Waters raised more than $51,000 in hard money last month, giving him roughly $312,000 in his campaign account, far and away the best hard cash in the field.
Waters, the department’s chief of investigations, also has the best political committee performance, raising more than $80,000 in May, with nearly $875,000 in the A Safer Jacksonville for All account.
Leading all donors in May: Thomas Petway IV, who cut a check for $25,000 to the committee. The Petways were key Lenny Curry donors; checks from that family suggest where the momentum lies among the donor class.
Waters is approaching $1.2 million on hand, and the DeSantis endorsement ensures that June fundraising will continue that strong trend.
Democrat Lakesha Burton continues to be the second strongest fundraiser in the race, but with three other Democrats filed, the retired chief seems to have lost some momentum in May.
Burton’s state-level Make Every Voice Count political committee raised $55,000, with Gary Chartrand pouring in $50,000 of that sum. That account still has over $860,000 on hand.
She also raised $11,372 for her campaign account, which was less than the $12,260 spent. Lobbyist Deno Hicks and Rahman Johnson were among the hard-money donors. That account has more than $145,000 cash on hand.
Burton launched a positive television spot Monday on Jacksonville television, so expect to see that money spent down the stretch.
The third leading fundraiser in the field is the only Republican not named Waters.
Mat Nemeth has roughly $63,000 in hard money, with just over $2,000 raised in May. A political committee supportive of his effort, Citizens for Clean Government, has about $285,000 on hand.
Three Democrats running have struggled to raise significant money, meanwhile.

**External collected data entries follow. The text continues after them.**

Lemma totals_projections (d : Dict DeductionItem) :
  loan_total d = fst (fst (fst (deduction_sums d)))
  /\ sacco_total d = snd (fst (fst (deduction_sums d)))
  /\ other_total d = snd (fst (deduction_sums d)).
Proof.
  unfold loan_total, sacco_total, other_total.
  destruct (deduction_sums d) as [[[? ?] ?] ?]. repeat split.
Qed.

Lemma total_split (A : Type) (f : A -> Decimal) (keep : A -> bool) (l : list A) :
  total (map f (filter keep l)) + total (map f (filter (fun x => negb (keep x)) l))
  = total (map f l).
Proof.
  induction l as [ | x l IH ]; cbn; [ dec_linear | ].
  destruct (keep x); cbn; rewrite <- IH; dec_linear.
Qed.

Lemma gross_of_sums b (a : Dict AllowanceItem) :
  gross_of b a
  = b + fst (fst (allowance_sums a)) + snd (fst (allowance_sums a)).
Proof.
  unfold gross_of. now destruct (allowance_sums a) as [[t n] dd].
Qed.

Lemma gross_of_total b (a : Dict AllowanceItem) :
  gross_of b a = b + total (allowance_amounts a).
Proof.
  rewrite gross_of_sums. unfold allowance_sums, allowance_amounts.
  destruct (allowance_fold a 0 0 []) as [E1 E2].
  rewrite <- (total_split _ (fun kv => allowance_amount (snd kv))
                          (fun kv => allowance_taxable (snd kv)) a).
  unfold Dict in *. rewrite E1, E2. dec_linear.
Qed.

Lemma filter_and (A : Type) (p q : A -> bool) (l : list A) :
  filter q (filter p l) = filter (fun x => p x && q x) l.
Proof.
  induction l as [ | x l IH ]; cbn; [ reflexivity | ].
  destruct (p x); cbn; [ | exact IH ].
  destruct (q x); now rewrite IH.
Qed.
(** * tflite-model-shape-checker.py

    A shallow embedding of the diagnostic script
    [app/src/main/assets/tflite-model-shape-checker.py] and the properties
    of its runs.

    The script is a straight line of calls into an external runtime
    (TensorFlow Lite, reached through [tf.compat.v1.lite]) and into Python's
    built-in [print].  Neither is part of the repository, so the runtime is
    a parameter of the development: every call is a transformer of the
    process's world that either returns a value or raises.  The script is
    written in a state-and-exception monad that threads the world, the text
    on standard output and a log of the calls made. *)

From Stdlib Require Import String Ascii List Bool Arith Lia.
Import ListNotations.
Open Scope string_scope.

(** Characters that a string literal of the script spells with an escape
    or that delimit it. *)
Definition nl : string := String (ascii_of_nat 10) EmptyString.
Definition dq : string := String (ascii_of_nat 34) EmptyString.

(** ** Python values, exceptions and the world of a run *)

Section Script.

(** Exceptions, interpreter objects, the value returned by
    [get_input_details] / [get_output_details] (a list of dictionaries)
    and the runtime's private memory are the runtime's own. *)
Variables Exn Handle Details Heap : Type.

(** The Python values the script handles. *)
Inductive value : Type :=
| VNone
| VStr (s : string)
| VInterpreter (h : Handle)
| VDetails (d : Details).

(** What a call may read or change: the command line, the environment
    variables, the file system (path to contents) and the runtime's
    objects. *)
Record World : Type := mkWorld {
  argv : list string;
  environ : list (string * string);
  files : string -> option string;
  heap : Heap
}.

Inductive result (A : Type) : Type :=
| Return (a : A)
| Raise (e : Exn).
Arguments Return {A} a.
Arguments Raise {A} e.

(** The calls the script makes, with their arguments. *)
Inductive call : Type :=
| call_Interpreter (model_path : string)
| call_allocate_tensors (self : Handle)
| call_get_input_details (self : Handle)
| call_get_output_details (self : Handle)
| call_print (args : list value).

Inductive outcome : Type :=
| Returned (v : value)
| Raised (e : Exn).

Definition event : Type := call * outcome.

(** The state threaded through the script. *)
Record State : Type := mkState {
  world : World;
  stdout : string;
  trace : list event
}.

(** ** The monad *)

Definition M (A : Type) : Type := State -> result A * State.

Definition ret {A : Type} (a : A) : M A := fun st => (Return a, st).

(** Sequencing: an exception raised by the first action skips the
    rest, as an exception does in a block without [try]. *)
Definition bind {A B : Type} (m : M A) (k : A -> M B) : M B :=
  fun st =>
    match m st with
    | (Return a, st') => k a st'
    | (Raise e, st') => (Raise e, st')
    end.

Definition log (c : call) (o : outcome) (w : World) (st : State) : State :=
  {| world := w; stdout := stdout st; trace := trace st ++ [(c, o)] |}.

(** A call into the runtime: it acts on the world, and is logged with
    its outcome. *)
Definition invoke {A : Type} (c : call) (inj : A -> value)
    (op : World -> result A * World) : M A :=
  fun st =>
    match op (world st) with
    | (Return a, w) => (Return a, log c (Returned (inj a)) w st)
    | (Raise e, w) => (Raise e, log c (Raised e) w st)
    end.

(** ** The runtime: [tf.compat.v1.lite] and the built-ins *)

Record Runtime : Type := mkRuntime {
  Interpreter : string -> World -> result Handle * World;
  allocate_tensors : Handle -> World -> result unit * World;
  get_input_details : Handle -> World -> result Details * World;
  get_output_details : Handle -> World -> result Details * World
}.

(** [import tensorflow as tf] binds [tf]: the runs described here are
    those of a process in which the module has been loaded. *)
Variable tf : Runtime.

(** [str] of the objects the runtime hands out. *)
Variable str_details : Details -> string.
Variable str_interpreter : Handle -> string.

(** Whether writing a text after what standard output already holds
    raises (a closed pipe, a character the stream cannot encode). *)
Variable stdout_fault : string -> string -> option Exn.

(** The runtime's memory when the process starts. *)
Variable fresh_heap : Heap.

Definition str (v : value) : string :=
  match v with
  | VNone => "None"
  | VStr s => s
  | VInterpreter h => str_interpreter h
  | VDetails d => str_details d
  end.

Repeat candidate Ken Jefferson raised a little more than $10,000 last month and has under $30,000 cash on hand. After months as an active candidate, Wayne Clark has a few thousand dollars. And Tony Cummings, who has run twice before, has under $300 — also after months in the field.
The first round of the Special Election, pitting all candidates on the same ballot, is with the August Primary. If no one gets a majority, the top two finishers move on to the November General Election.
No matter who wins, the term will be short; Jacksonville will hold Municipal Elections in Spring 2023.
The opening comes after the unexpected retirement of former Sheriff Mike Williams, who left office after a report he’d moved out of the county, a violation of the City Charter. Non-candidate Pat Ivey, the previous undersheriff, is Williams’ temporary replacement.